One of the more surprising findings in CHH research is that the condition is not always permanent. Studies have documented spontaneous reversal of gonadotropin deficiency in 10 to 22% of patients, even in those with identified genetic mutations. A 2014 study in the Journal of Clinical Endocrinology & Metabolism followed 50 men with CHH who discontinued testosterone or gonadotropin therapy and found that 10 (20%) sustained normal testosterone levels (>300 ng/dL) with normal LH pulsatility at 12 months off treatment [11].

Reversal has been reported across multiple genotypes, including FGFR1, PROKR2, and TAC3/TACR3. ANOS1-associated Kallmann syndrome, by contrast, appears less likely to reverse, possibly because the underlying GnRH neuron migration defect is structural rather than functional.

Clinicians should trial treatment withdrawal in selected CHH patients, particularly those who achieved normal testosterone on low-dose gonadotropin therapy and those who entered puberty spontaneously (even if incompletely) before diagnosis.

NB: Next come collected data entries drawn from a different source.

(** * ec-debugger: the log scanners and the correlator

    A shallow embedding of the extraction scripts of the repository
    ([extract_violations.py], [extract_image_refs.py],
    [extract_components.py], [extract_policy.py]) and of
    [match_component_to_violation] from [auto_resolve.py].

    Python strings are sequences of Unicode code points: a character is a
    code point ([N]) and a string is a list of them.  Every extractor
    reads its file with [readlines()] and then works on the list of
    lines, so the functions below take that list. *)

From Stdlib Require Import NArith ZArith Ascii String PrimFloat DecimalString.
From stdpp Require Import base decidable option list gmap sorting.

Local Open Scope N_scope.
#[local] Set Warnings "-register-all".
#[local] Set Warnings "-abstract-large-number".

(** ** Python strings *)

Module Py.

Definition char := N.
Definition str := list char.

(** An ASCII literal as a Python string. *)
Definition lit (s : string) : str :=
  map N_of_ascii (list_ascii_of_string s).

Definition NL : char := 10.

(** [str.isspace] on one character, which is also what [\s] matches in a
    [str] pattern of [re]. *)
Definition isspace (c : char) : bool :=
  ((9 <=? c) && (c <=? 13)) || ((28 <=? c) && (c <=? 32))
  || (c =? 133) || (c =? 160) || (c =? 5760)
  || ((8192 <=? c) && (c <=? 8202))
  || (c =? 8232) || (c =? 8233) || (c =? 8239) || (c =? 8287)
  || (c =? 12288).

Fixpoint lstrip (s : str) : str :=
  match s with
  | [] => []
  | c :: s' => if isspace c then lstrip s' else s
  end.

Fixpoint rstrip (s : str) : str :=
  match s with
  | [] => []
  | c :: s' =>
      match rstrip s' with
      | [] => if isspace c then [] else [c]
      | r => c :: r
      end
  end.

(** [s.strip()] *)
Definition strip (s : str) : str := rstrip (lstrip s).

(** Truth value of a string: [not s] is [is_empty s]. *)
Definition is_empty (s : str) : bool :=
  match s with [] => true | _ => false end.

(** [s.startswith(p)] *)
Fixpoint startswith (s p : str) : bool :=
  match p, s with
  | [], _ => true
  | _ :: _, [] => false
  | a :: p', c :: s' => (c =? a) && startswith s' p'
  end.

(** [s.endswith(p)] *)
Definition endswith (s p : str) : bool := startswith (rev s) (rev p).

(** [sub in s] *)
Fixpoint contains (s sub : str) : bool :=
  startswith s sub ||
  match s with
  | [] => false
  | _ :: s' => contains s' sub
  end.

(** [s.replace(old, new)] for a non-empty [old]: the occurrences of [old]
    are found from the left and do not overlap; [skip] counts the
    characters of the occurrence being passed over. *)
Fixpoint replace_from (old new : str) (skip : nat) (s : str) : str :=
  match s with
  | [] => []
  | c :: s' =>
      match skip with
      | S k => replace_from old new k s'
      | O =>
          if startswith s old
          then new ++ replace_from old new (length old - 1)%nat s'
          else c :: replace_from old new 0 s'
      end
  end.

Definition replace (s old new : str) : str := replace_from old new 0 s.

(** [s.split(sep)] for a non-empty [sep]; [cur] is the piece being read,
    reversed. *)
Fixpoint split_from (sep : str) (skip : nat) (cur : str) (s : str)
  : list str :=
  match s with
  | [] => [rev cur]
  | c :: s' =>
      match skip with
      | S k => split_from sep k cur s'
      | O =>
          if startswith s sep
          then rev cur :: split_from sep (length sep - 1)%nat [] s'
          else split_from sep 0 (c :: cur) s'
      end
  end.

Definition split (s sep : str) : list str := split_from sep 0 [] s.

(** [pieces[0]] and [pieces[-1]] of the result of a split, which is never
    empty. *)
Definition first_piece (l : list str) : str := hd [] l.
Definition last_piece (l : list str) : str := List.last l [].

(** [sep.join(l)] *)
Fixpoint join (sep : str) (l : list str) : str :=
  match l with
  | [] => []
  | [x] => x
  | x :: r => x ++ sep ++ join sep r
  end.

(** [s.count(c)] for a one-character [c]. *)
Fixpoint count (s : str) (c : char) : Z :=
  match s with
  | [] => 0%Z
  | x :: s' => ((if (x =? c)%N then 1 else 0) + count s' c)%Z
  end.

End Py.

Import Py.

(** ** The regular expression of [parse_violation_block] *)

Module Re.

(** [p+], greedy: the longest run of characters of the class [p] is tried
    first and given back one character at a time while the rest of the
    pattern, the continuation [k], fails.  [k] receives the text the item
    has consumed and the text that is left. *)
Fixpoint plus {A} (p : char -> bool) (acc s : str)
  (k : str -> str -> option A) : option A :=
  match s with
  | [] => None
  | c :: s' =>
      if p c then
        match plus p (acc ++ [c]) s' k with
        | Some r => Some r
        | None => k (acc ++ [c]) s'
        end
      else None
  end.

(** A literal: the text must start with it. *)
Fixpoint literal {A} (l s : str) (k : str -> option A) : option A :=
  match l with
  | [] => k s
  | a :: l' =>
      match s with
      | c :: s' => if c =? a then literal l' s' k else None
      | [] => None
      end
  end.

(** [.] without DOTALL: any character but the newline. *)
Definition dot (c : char) : bool := negb (c =? NL).

(** The three characters the pattern in the source starts with
    (U+00E2, U+0153, U+2022). *)
Definition sigil : str := [226; 339; 8226].

(** [re.match(r'<sigil>\s+\[Violation\]\s+(.+)', line)]: [None] when the
    line does not match, otherwise [group(1)]. *)
Definition violation_match (line : str) : option str :=
  literal sigil line (fun s1 =>
  plus isspace [] s1 (fun _ s2 =>
  literal (lit "[Violation]") s2 (fun s3 =>
  plus isspace [] s3 (fun _ s4 =>
  plus dot [] s4 (fun g _ => Some g))))).

End Re.

Import Re.

(** ** extract_violations.py *)

Module Violations.

(** The six keys of the violation dictionary that a label line can set. *)
Inductive Field :=
  | FImageRef | FReason | FTerm | FTitle | FDescription | FSolution.

#[global] Instance Field_eq_dec : EqDecision Field.
Proof. solve_decision. Defined.

(** The dictionary [violation] of the source: its seven keys are fixed
    when it is created, so it is a record; [None] is Python's [None]. *)
Record Violation := {
  rule : str;
  image_ref : option str;
  reason : option str;
  term : option str;
  title : option str;
  description : option str;
  solution : option str;
}.

(** [violation[f]] *)
Definition get_field (f : Field) (v : Violation) : option str :=
  match f with
  | FImageRef => image_ref v
  | FReason => reason v
  | FTerm => term v
  | FTitle => title v
  | FDescription => description v
  | FSolution => solution v
  end.

(** [violation[f] = x] *)
Definition set_field (f : Field) (x : str) (v : Violation) : Violation :=
  match f with
  | FImageRef =>
      {| rule := rule v; image_ref := Some x; reason := reason v;
         term := term v; title := title v; description := description v;
         solution := solution v |}
  | FReason =>
      {| rule := rule v; image_ref := image_ref v; reason := Some x;
         term := term v; title := title v; description := description v;
         solution := solution v |}
  | FTerm =>
      {| rule := rule v; image_ref := image_ref v; reason := reason v;
         term := Some x; title := title v; description := description v;
         solution := solution v |}
  | FTitle =>
      {| rule := rule v; image_ref := image_ref v; reason := reason v;
         term := term v; title := Some x; description := description v;
         solution := solution v |}
  | FDescription =>
      {| rule := rule v; image_ref := image_ref v; reason := reason v;
         term := term v; title := title v; description := Some x;
         solution := solution v |}
  | FSolution =>
      {| rule := rule v; image_ref := image_ref v; reason := reason v;
         term := term v; title := title v; description := description v;
         solution := Some x |}
  end.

The reversal may not be permanent. Relapse occurs in roughly one-third of those who initially recover, so long-term monitoring every 6 to 12 months is necessary [11].

Epigenetics and Non-Mendelian Mechanisms

Not all familial clustering of secondary hypogonadism fits classical genetic models. Epigenetic modifications (DNA methylation, histone changes) affecting GnRH neuron function or pituitary gonadotrope differentiation represent an emerging area of investigation. A 2019 study in Nature Reviews Endocrinology noted that environmental exposures during fetal development, including endocrine-disrupting chemicals such as phthalates and bisphenol A, may alter methylation patterns in genes governing the hypothalamic-pituitary-gonadal axis [2].

These epigenetic changes can, in theory, be transmitted across generations without altering DNA sequence. Research in animal models has shown that paternal high-fat diet exposure alters offspring hypothalamic gene expression and GnRH pulse frequency. Human data remain preliminary, but the concept helps explain families where multiple members have low testosterone or delayed puberty without a detectable Mendelian mutation.

Current clinical practice does not include epigenetic testing. This may change as methylation arrays become cheaper and as specific epigenetic signatures are validated against CHH phenotypes. For now, a negative gene panel in a patient with strong family history should prompt consideration of oligogenic inheritance, copy number variants, and these non-coding regulatory mechanisms rather than dismissal of a genetic contribution.

Serum testosterone should be rechecked every 6 to 12 months in men with genetically confirmed CHH, regardless of whether they are on active treatment, because spontaneous reversal remains possible even years after initial diagnosis [11].